Pourtant, les stations météo grand public, bien que reposant sur la même technologie, se retrouvent aujourd’hui hors service. Ce paradoxe interroge : pourquoi un système fonctionnel pour les professionnels ne l’est plus pour les particuliers ? Philippe Dubus justifie cette situation par un déséquilibre économique. « Les coûts de fonctionnement du réseau sont réels : consommation d’électricité, maintenance technique, et surtout les licences imposées par l’Arcep. Sans financement, il est impossible de maintenir le service », précise-t-il.

Et maintenant ?

À ce stade, aucun des acteurs impliqués n’a annoncé de solution immédiate pour rétablir le service. Philippe Dubus indique que des discussions sont en cours, mais sans garantie de succès à court terme. « Nous cherchons un accord, mais cela prendra du temps », admet-il. De son côté, La Crosse Technology n’a pas réagi publiquement, se contentant de renvoyer la responsabilité vers eMessage. Les utilisateurs, eux, restent dans l’attente d’une issue favorable, certains envisageant même d’adopter des alternatives connectées, malgré les avantages indéniables du système précédent.

Une chose est sûre : cette affaire met en lumière les fragilités des modèles économiques basés sur des réseaux dédiés, où la viabilité financière dépend souvent d’accords commerciaux opaques. Pour l’heure, les 400 000 propriétaires de stations météo La Crosse Technology devront se contenter des prévisions des médias traditionnels ou des applications mobiles – quand bien même ces solutions ne reproduisent pas exactement l’expérience de leur ancien appareil.

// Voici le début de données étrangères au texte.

(** ** Reception ([WebRtcNetEQ_RecInInternal]) *)

(** The adjustment of a packet's time stamp, with the initialisation of the
    scaling. *)
Definition recin_scale (p : RTPPacket) (m : Mcu) : option (RTPPacket * Mcu) :=
  let m :=
    if (mc_TSscalingInitialized m =? 0) && negb (bool_decide (mc_scalingFactor m = kTSnoScaling))
    then m <| mc_externalTS := rtp_timeStamp p |> <| mc_internalTS := rtp_timeStamp p |>
           <| mc_TSscalingInitialized := 1 |>
    else m in
  if mc_TSscalingInitialized m =? 1 then
    let newTS := ScaleTimestampExternalToInternal m (rtp_timeStamp p) in
    Some (p <| rtp_timeStamp := newTS |>,
          m <| mc_externalTS := rtp_timeStamp p |> <| mc_internalTS := newTS |>)
  else Some (p, m).

(** [lastPackCNGorDTMF = x] *)
Definition set_lastPack (x : Z) (m : Mcu) : Mcu :=
  set_Automode m ((mc_Automode m) <| am_lastPackCNGorDTMF := x |>).

(** A telephone event. *)
Definition recin_avt (is_sync_rtp : bool) (p : RTPPacket) : Rec Mcu unit :=
  rec_when is_sync_rtp (rec_fail RECIN_SYNC_RTP_NOT_ACCEPTABLE) ;;;
  avt_on <- rec_get mc_AVT_PlayoutOn ;;
  rec_when (negb (avt_on =? 0))
    (i_ok <- rec_op (fun m =>
       '(r, d) ← DtmfInsertEvent (mc_DTMF m) (rtp_payload p) (rtp_payloadLen p) (rtp_timeStamp p);
       Some (r, m <| mc_DTMF := d |>)) ;;
     if negb (i_ok =? 0) then rec_fail i_ok else rec_ret tt) ;;;
  rec_modify (fun m => if mc_usingStereo m =? 0 then set_lastPack 1 m else m).
(* ===== verification/RecIn.v ===== *)
(** What reception does with a packet: speech packets reach the packet buffer
    through the splitting, and the time stamp scaling is undone by its inverse. *)
From S2P Require Import Prelude Prog Rtp CodecDb PacketBuffer PacketBufferInv Rtcp Dtmf SplMath.
From S2P Require Import Automode AutomodeInv BufStats Split Mcu McuInv.

(** ** Time stamp scaling *)

(** The time stamp units of one tick whose multiples are scaled without
    rounding. *)
Definition scale_unit (s : TsScaling) : Z :=
  match s with kTSnoScaling | kTSscalingTwo => 1 | _ => 3 end.

Lemma s32_u32_diff x y d : in_s32 d -> x = u32 (y + d) -> s32 (u32 (x - y)) = d.
Proof. intros Hd ->. wrap_unfold. unfold in_s32 in Hd. Z.to_euclidean_division_equations; lia. Qed.

Lemma u32_diff_small e b d :
  -1 <= b - d <= 1 -> -1 <= s32 (u32 (u32 (e + b) - u32 (e + d))) <= 1.
Proof. intros H. wrap_lia. Qed.

(** The scaling of a time stamp difference, and its inverse. *)
Definition scale_diff (s : TsScaling) (d : Z) : Z :=
  match s with
  | kTSscalingTwo => s32 (Z.shiftl d 1)
  | kTSscalingTwoThirds => DivW32W16 (s32 (Z.shiftl d 1)) 3
  | kTSscalingFourThirds => DivW32W16 (s32 (Z.shiftl d 2)) 3
  | kTSnoScaling => d end.
Definition unscale_diff (s : TsScaling) (q : Z) : Z :=
  match s with
  | kTSscalingTwo => Z.shiftr q 1
  | kTSscalingTwoThirds => Z.shiftr (s32 (q * 3)) 1
  | kTSscalingFourThirds => Z.shiftr (s32 (q * 3)) 2
  | kTSnoScaling => q end.

Lemma scale_there_and_back s d :
  - 2 ^ 29 < d < 2 ^ 29 ->
  in_s32 (scale_diff s d) /\ -1 <= unscale_diff s (scale_diff s d) - d <= 1 /\
  (d mod scale_unit s = 0 -> unscale_diff s (scale_diff s d) = d).
Proof.
  intros Hd. change (2 ^ 29) with 536870912 in Hd.
  destruct s; cbn [scale_unit scale_diff unscale_diff]; rewrite ?Z.shiftl_mul_pow2 by lia;
    rewrite ?Z.shiftr_div_pow2 by lia; change (2 ^ 1) with 2; change (2 ^ 2) with 4.
  - split; [unfold in_s32; lia|lia].
  - rewrite s32_id by (unfold in_s32; lia). split; [unfold in_s32; lia|].
    Z.to_euclidean_division_equations; lia.
  - rewrite (s32_id (d * 2)) by (unfold in_s32; lia).
    unfold DivW32W16. cbn [Z.eqb negb].
    assert (exists q, Z.quot (d * 2) 3 = q) as [q Eq] by eauto. rewrite Eq.
    assert (-3 < d * 2 - 3 * q < 3 /\ (0 <= d -> 0 <= d * 2 - 3 * q) /\ (d <= 0 -> d * 2 - 3 * q <= 0))
      by (Z.to_euclidean_division_equations; lia).
    rewrite (s32_id q), (s32_id (q * 3)) by (unfold in_s32; lia).
    split; [unfold in_s32; lia|]. clear Eq. Z.to_euclidean_division_equations; lia.
  - rewrite (s32_id (d * 4)) by (unfold in_s32; lia).
    unfold DivW32W16. cbn [Z.eqb negb].
    assert (exists q, Z.quot (d * 4) 3 = q) as [q Eq] by eauto. rewrite Eq.
    assert (-3 < d * 4 - 3 * q < 3 /\ (0 <= d -> 0 <= d * 4 - 3 * q) /\ (d <= 0 -> d * 4 - 3 * q <= 0))
      by (Z.to_euclidean_division_equations; lia).
    rewrite (s32_id q), (s32_id (q * 3)) by (unfold in_s32; lia).
    split; [unfold in_s32; lia|]. clear Eq. Z.to_euclidean_division_equations; lia.
Qed.
Fixpoint partitions (fuel : nat) (v : list Z) (st : quicksort_state)
  : quicksort_state :=
  match fuel with
  | O => st
  | S f =>
      if (SMALL_QUICKSORT <? qs_pr st - qs_pl st)%nat
      then partitions f v (partition v st)
      else st
  end.

(** The [while (1)] loop: sort the partition at hand, then pop the next
    one, until the stack is empty. *)
Fixpoint aquicksort_loop (fuel : nat) (v : list Z) (st : quicksort_state)
  : list nat :=
  match fuel with
  | O => tosort st
  | S f =>
      let st :=
        if cdepth st <? 0
        then mk_qs (aheapsort v (qs_pl st) (qs_pr st - qs_pl st + 1) (tosort st))
                   (qs_pl st) (qs_pr st) (stack st) (depth st) (cdepth st)
        else
          let st := partitions (List.length v) v st in
          mk_qs (insertion v (qs_pl st) (qs_pr st) (tosort st))
                (qs_pl st) (qs_pr st) (stack st) (depth st) (cdepth st) in
      match stack st, depth st with
      | (pl, pr) :: stack, cdepth :: depth =>
          aquicksort_loop f v (mk_qs (tosort st) pl pr stack depth cdepth)
      | _, _ => tosort st
      end
  end.

(** Every turn of the loop ends a partition, and a partition holds an
    entry no other does, so there are at most [n] turns. *)
Definition argsort_quicksort (keys : list Z) : list nat :=
  let n := List.length keys in
  match n with
  | O => []
  | S m =>
      aquicksort_loop (S n) keys
        (mk_qs (seq 0 n) 0 m [] [] (2 * Z.log2 (Z.of_nat n)))
  end.

Definition env : PyEnv := {|
  fromisoformat := datetime_fromisoformat;
  ZoneInfo := Some zoneinfo;
  float_of_str := float_of_string;
  str_of_float := float_repr;
  pl := Some decode;
  argsort := argsort_stable
|}.

(** The same interpreter without the optional imports: [ZoneInfo] and
    [pl] are [None]. *)
Definition env_bare : PyEnv := {|
  fromisoformat := datetime_fromisoformat;
  ZoneInfo := None;
  float_of_str := float_of_string;
  str_of_float := float_repr;
  pl := None;
  argsort := argsort_stable
|}.

(** The same interpreter with numpy's quicksort for frames of any
    length; up to [SMALL_QUICKSORT + 1] rows it is the insertion sort
    of [env]. *)
Definition env_numpy : PyEnv := {|
  fromisoformat := datetime_fromisoformat;
  ZoneInfo := Some zoneinfo;
  float_of_str := float_of_string;
  str_of_float := float_repr;
  pl := Some decode;
  argsort := argsort_quicksort
|}.

End Cpython.

(** ** Vocabulary of the statements *)

Section Vocabulary.

Context {env : PyEnv}.

(** A malformed timestamp is a non-empty string [fromisoformat] rejects. *)
Definition malformed (s : string) : Prop :=
  s <> EmptyString /\ fromisoformat (str_replace "Z" "+00:00" s) = None.

(** The first active period of an alert covers [now]: it has a start, at
    or before [now], and no end or an end after [now]. *)
Definition period_covers (now : instant) (start_time end_time : option instant)
  : Prop :=
  exists st, start_time = Some st /\ st <= now /\
             (end_time = None \/ exists en, end_time = Some en /\ now < en).
(** * web-model-viewer: the scene-composition helpers of [src/lib/threejs.ts]

    A shallow embedding of the functions of [threejs.ts] and of the part of
    three.js and of the browser they call.

    - JavaScript numbers are IEEE 754 binary64 values: Rocq's primitive
      [float], whose operations are the ones the JavaScript engine runs.
    - Objects that the code mutates in place are passed and returned.
    - The two [async] loaders are split at their single [await]. *)

From Stdlib Require Import Floats.
From stdpp Require Import base option list gmap strings pretty.

(** ** JavaScript numbers *)

Module JS.

Definition number := float.

Definition is_neg_zero (v : number) : bool :=
  match classify v with NZero => true | _ => false end.

Definition is_pos_zero (v : number) : bool :=
  match classify v with PZero => true | _ => false end.

(** [Math.max(...args)] (ECMA-262, 21.3.2.24): NaN when an argument is
    NaN; otherwise the scan from -Infinity, where +0 beats -0. *)
Definition Math_max (args : list number) : number :=
  if existsb is_nan args then nan
  else fold_left
         (fun highest v =>
            if (is_pos_zero v && is_neg_zero highest) || (highest <? v)%float
            then v else highest)
         args neg_infinity.
(** The loop with [n] iterations left: every cursor up to the one that
    leaves the window must be a representable datetime. *)
Lemma slots_loop_run (n : nat) :
  forall fuel end_ step cur acc,
    0 < step ->
    MINDT <= cur ->
    cur + Z.of_nat n * step <= MAXDT ->
    cur + (Z.of_nat n - 1) * step <= end_ < cur + Z.of_nat n * step ->
    (n < fuel)%nat ->
    slots_loop fuel end_ step cur acc = Val (acc ++ stepped cur step n).
Proof.
  induction n as [|n IH]; intros fuel end_ step cur acc Hs Hlo Hhi Hwin Hf.
  - destruct fuel as [|fuel]; [lia|]. simpl.
    destruct (Z.leb_spec cur end_); [lia|].
    unfold stepped. simpl. now rewrite app_nil_r.
  - destruct fuel as [|fuel]; [lia|].
    cbn [slots_loop].
    destruct (Z.leb_spec cur end_); [|nia].
    assert (Hstep : step <= MAXDT - MINDT) by nia.
    rewrite timedelta_minutes_ok by (unfold MAXDT, MINDT, MAXORD, MINORD in *; lia).
    cbn [rbind]. rewrite dt_add_ok by nia. cbn [rbind].
    rewrite IH; try lia; try nia.
    rewrite stepped_S, <- app_assoc. reflexivity.
Qed.

(** The loop leaves as soon as the cursor is past the end. *)
Lemma slots_loop_past fuel end_ step cur acc :
  end_ < cur -> slots_loop (S fuel) end_ step cur acc = Val acc.
Proof. intros H. simpl. destruct (Z.leb_spec cur end_); [lia|reflexivity]. Qed.
Lemma read_digits_text (fuel : nat) :
  forall n acc k rest,
    0 <= n < 10 ^ Z.of_nat (S fuel) ->
    exists len,
      read_digits 10 (digits_text (S fuel) n ++ rest) acc k
      = read_digits 10 rest (acc * 10 ^ Z.of_nat (S len) + n) (k + S len).
Proof.
  induction fuel as [|fuel IH]; intros n acc k rest Hn;
    rewrite digits_text_S; destruct (n <? 10) eqn:E;
    try (apply Z.ltb_lt in E; exists 0%nat;
         cbn [app read_digits]; rewrite digit_char_value by lia;
         f_equal; [|lia]; change (10 ^ Z.of_nat 1) with 10; lia).
  - apply Z.ltb_ge in E. change (10 ^ Z.of_nat 1) with 10 in Hn. lia.
  - apply Z.ltb_ge in E.
    assert (Hp : 10 ^ Z.of_nat (S (S fuel)) = 10 * 10 ^ Z.of_nat (S fuel)).
    { rewrite (Nat2Z.inj_succ (S fuel)). apply Z.pow_succ_r. lia. }
    assert (Hq : 0 <= n / 10 < 10 ^ Z.of_nat (S fuel)).
    { split; [apply Z.div_pos; lia|].
      apply Z.div_lt_upper_bound; lia. }
    rewrite <- app_assoc. cbn [app].
    destruct (IH (n / 10) acc k (digit_char (n mod 10) :: rest) Hq) as [len Hl].
    rewrite Hl. exists (S len). cbn [read_digits].
    rewrite digit_char_value by (apply Z.mod_pos_bound; lia).
    f_equal; [|lia].
    assert (Hp' : 10 ^ Z.of_nat (S (S len)) = 10 * 10 ^ Z.of_nat (S len)).
    { rewrite (Nat2Z.inj_succ (S len)). apply Z.pow_succ_r. lia. }
    rewrite Hp'. pose proof (Z.div_mod n 10). lia.
Qed.

Lemma decimal_plain (c : ascii) : In c decimal_digits -> plain c = true.
Proof.
  intros Hc. cbn in Hc.
  destruct Hc as [<- | [<- | [<- | [<- | [<- | [<- | [<- | [<- | [<- | [<- | []]]]]]]]]]];
    reflexivity.
Qed.

Lemma trim_decimal (l : list ascii) :
  Forall (fun c => In c decimal_digits) l -> trim l = l.
Proof.
  intros H. destruct l as [|c l]; [reflexivity|].
  pose proof (Forall_rev H) as Hrev.
  destruct (rev (c :: l)) as [|c' l'] eqn:E.
  { apply (f_equal (@length ascii)) in E. rewrite length_rev in E. discriminate. }
  apply (trim_plain_ends c l c' l'); [| |exact E]; apply decimal_plain.
  - inversion H; assumption.
  - inversion Hrev; assumption.
Qed.

Lemma Qred_inject_Z (n : Z) : Qred (inject_Z n) = inject_Z n.
Proof.
  unfold Qred, inject_Z.
  pose proof (Z.ggcd_gcd n 1) as Hg.
  pose proof (Z.ggcd_correct_divisors n 1) as Hd.
  destruct (Z.ggcd n 1) as [g [a b]]. cbn [fst snd] in *.
  rewrite Z.gcd_1_r in Hg. subst g. destruct Hd as [Ha Hb].
  replace a with n by lia. replace b with 1 by lia. reflexivity.
Qed.

Lemma read_decimal_digits (l : list ascii) (n : Z) (k : nat) :
  read_digits 10 l 0 0 = (n, S k, []) -> read_decimal l = Some (inject_Z n).
Proof.
  intros H. unfold read_decimal. rewrite H. cbn [read_exponent].
  f_equal. transitivity (Qred (inject_Z n)); [|apply Qred_inject_Z].
  apply Qred_complete. change (10 ^ Z.of_nat 0) with 1.
  unfold Qeq. cbn. lia.
Qed.

Ltac each_digit H :=
  cbn in H;
  destruct H as [<- | [<- | [<- | [<- | [<- | [<- | [<- | [<- | [<- | [<- | []]]]]]]]]]].

Lemma read_signed_decimal (c : ascii) (l : list ascii) (q : Q) :
  In c decimal_digits ->
  read_decimal (c :: l) = Some q -> read_signed (c :: l) = to_number q.
Proof.
  intros Hc Hq. unfold read_signed.
  each_digit Hc; cbv beta iota; rewrite Hq; reflexivity.
Qed.

Lemma StringToNumber_decimal (l : list ascii) (q : Q) :
  l <> [] ->
  Forall (fun c => In c decimal_digits) l ->
  read_decimal l = Some q ->
  StringToNumber (string_of_list_ascii l) = to_number q.
Proof.
  intros Hne Hl Hq. unfold StringToNumber.
  rewrite list_ascii_of_string_of_list_ascii, (trim_decimal l Hl).
  destruct Hl as [|c l Hc Hl]; [congruence|].
  rewrite <- (read_signed_decimal c l q Hc Hq).
  destruct Hl as [|c2 l Hc2 _].
  - each_digit Hc; reflexivity.
  - each_digit Hc; try reflexivity; each_digit Hc2; reflexivity.
Qed.

Lemma savedNumber_decimal (l : list ascii) (q : Q) :
  l <> [] ->
  Forall (fun c => In c decimal_digits) l ->
  read_decimal l = Some q ->
  savedNumber (Some (string_of_list_ascii l)) = to_number q.
Proof.
  intros Hne Hl Hq. unfold savedNumber.
  rewrite <- (StringToNumber_decimal l q Hne Hl Hq).
  destruct l as [|c l]; [congruence|reflexivity].
Qed.

(** X17. The best score survives a reload: when [updateHighScore] finds a
    score above the best score it knows and the write to local storage
    succeeds, the text it stores is read back by the next mount as exactly
    the value it set. *)
Theorem stored_best_reloads (e : Env) (n : Z) (st : State) (item : option string) :
  0 <= n < 10 ^ 21 ->
  Qlt_bool (env_high e) (inject_Z n) = true ->
  high (updateHighScore e n st) = inject_Z n
  /\ initialHigh true (storedHighScore e n false item) = inject_Z n.
Proof.
  intros Hn Hlt. unfold updateHighScore, storedHighScore. rewrite Hlt.
  split; [reflexivity|].
  unfold initialHigh, NumberToString. cbn [negb].
  destruct (read_digits_text 20 n 0 0%nat [] Hn) as [len Hl].
  rewrite app_nil_r in Hl. cbn [read_digits] in Hl.
  replace (0 * 10 ^ Z.of_nat (S len) + n) with n in Hl by lia.
  rewrite (savedNumber_decimal _ (inject_Z n) (digits_text_not_empty 20 n)
             (digits_text_decimal 21 n (proj1 Hn))
             (read_decimal_digits _ _ _ Hl)).
  assert (Hbig : 10 ^ 21 < OVERFLOW) by reflexivity.
  rewrite to_number_small by lia. reflexivity.
Qed.

Lemma stored_best_reloads_witness :
  high (updateHighScore (currentEnv st_mount_I) 40 st_mount_I) = 40%Q
  /\ initialHigh true (storedHighScore (currentEnv st_mount_I) 40 false None)
     = 40%Q.
Proof.
  apply (stored_best_reloads (currentEnv st_mount_I) 40 st_mount_I None).
  - split; [lia|reflexivity].
  - vm_compute. reflexivity.
Defined.

(** ** The best score: loading and keeping the maximum *)




(** The array of a successful match: the matched text, then the capture
    of the group when the pattern has one. *)
Definition match_array (r : RegExp) (matched : jsstring) (m : MatchResult)
  : array :=
  Some matched :: (if has_group (source r) then [group1 m] else []).

(** The attempts of RegExpBuiltinExec from index [i] on, [s] being the
    input from there: the index of the match, its result, and the index
    of its end.  With [y] there is the one attempt at [i]; without it the
    search moves one code unit to the right after each failed attempt, the
    end of the input included.  (The patterns have no assertion that looks
    at what stands before the match, so an attempt at an index is an
    attempt on the input from that index.) *)
Fixpoint scan (r : RegExp) (y : bool) (s : jsstring) (i : nat)
  : option (nat * MatchResult * nat) :=
  match match_rest (ignoreCase r) (source r) None s with
  | Some (m, rest) => Some (i, m, (i + (length s - length rest))%nat)
  | None =>
      if y then None
      else
        match s with
        | [] => None
        | _ :: s' => scan r y s' (S i)
        end
  end.

(** RegExpBuiltinExec(R, input).  With [g] or [y] the search starts at
    [R.lastIndex], and [R.lastIndex] becomes the end of the match, or 0
    after a failure; without them it starts at 0 and [lastIndex] is
    neither read nor written.  (The program gives [R] the address of an
    object; for another number the answer is [null].) *)
Definition RegExpBuiltinExec (R : nat) (input : jsstring) : M (option array) :=
  fun h =>
    match nth_error h R with
    | None => (None, h)
    | Some o =>
        let stateful := global o || sticky o in
        let start := if stateful then lastIndex o else 0%nat in
        let found :=
          if (length input <? start)%nat then None
          else scan (regexp o) (sticky o) (skipn start input) start in
        match found with
        | None => (None, if stateful then set_lastIndex R 0 h else h)
        | Some (i, m, e) =>
            (Some (match_array (regexp o) (firstn (e - i) (skipn i input)) m),
             if stateful then set_lastIndex R e h else h)
        end
    end.

(** [RegExp.prototype.test] *)
Definition RegExp_test (R : nat) (input : jsstring) : M bool :=
  and_then (RegExpBuiltinExec R input)
           (fun result =>
              ret (match result with Some _ => true | None => false end)).

(** The loop of [RegExp.prototype[Symbol.match]] for an expression with
    [g]: every match from [lastIndex] on is collected in [A]; after an
    empty match [lastIndex] is moved one code unit to the right.  [rounds]
    bounds the number of turns; each turn moves [lastIndex] to the right,
    so the length of the input and two more are enough. *)
Fixpoint match_all (rounds : nat) (R : nat) (input : jsstring)
         (A : list jsstring) : M (option array) :=
  fun h =>
    match rounds with
    | O => (None, h)
    | S rounds' =>
        match RegExpBuiltinExec R input h with
        | (None, h') =>
            (match A with [] => None | _ :: _ => Some (List.map Some A) end,
             h')
        | (Some result, h') =>
            let matchStr :=
              match result with Some m :: _ => m | _ => [] end in
            let h'' :=
              match matchStr with
              | [] => set_lastIndex R (S (get_lastIndex R h')) h'
              | _ :: _ => h'
              end in
            match_all rounds' R input (A ++ [matchStr]) h''
        end
    end.

(** [String.prototype.match] with a regular expression: without [g] the
    result of RegExpBuiltinExec, with [g] the array of all matches. *)
Definition String_match (input : jsstring) (R : nat) : M (option array) :=
  fun h =>
    match nth_error h R with
    | None => (None, h)
    | Some o =>
        if global o then
          match_all (2 + length input) R input [] (set_lastIndex R 0 h)
        else RegExpBuiltinExec R input h
    end.

(** ** The classifiers, as the source has them *)

Record provider : Type := mkProvider {
  host : jsstring;
  isAvailable : jsstring -> M (result bool)
}.

Definition de_isAvailable (output : jsstring) : M (result bool) :=
  and_then (RegExpLiteral Whois.status_regexp false false) (fun rx =>
  and_then (String_match output rx) (fun statusMatch =>
  ret (match statusMatch with
       | Some a =>
           match at1 a with
           | Some g => Ok (str_eqb (toLowerCase g) (js "free"))
           | None => Throw Whois.undefined_toLowerCase
           end
       | None => Ok false
       end))).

Reste à savoir si ce conflit trouvera une résolution avant que d’autres utilisateurs ne se tournent définitivement vers des technologies moins fiables, mais plus accessibles.

À ce jour, aucune solution n’a été officiellement proposée par les fabricants ou les gestionnaires du réseau. Les utilisateurs peuvent se tourner vers les prévisions météo classiques via des sites comme Météo France ou des applications mobiles, mais ces options ne remplacent pas les données en temps réel des stations. Certains pourraient envisager de remplacer leur appareil par un modèle connecté, bien que ces derniers dépendent d’internet et de batteries.

Pour l’instant, les services d’urgence continuent d’utiliser cette technologie, ce qui garantit sa pérennité dans les secteurs critiques. Cependant, l’affaire révèle un risque : sans modèle économique viable, des réseaux dédiés pourraient disparaître, même s’ils restent techniquement performants. Les négociations en cours entre La Crosse Technology et eMessage seront déterminantes pour l’avenir de ces stations.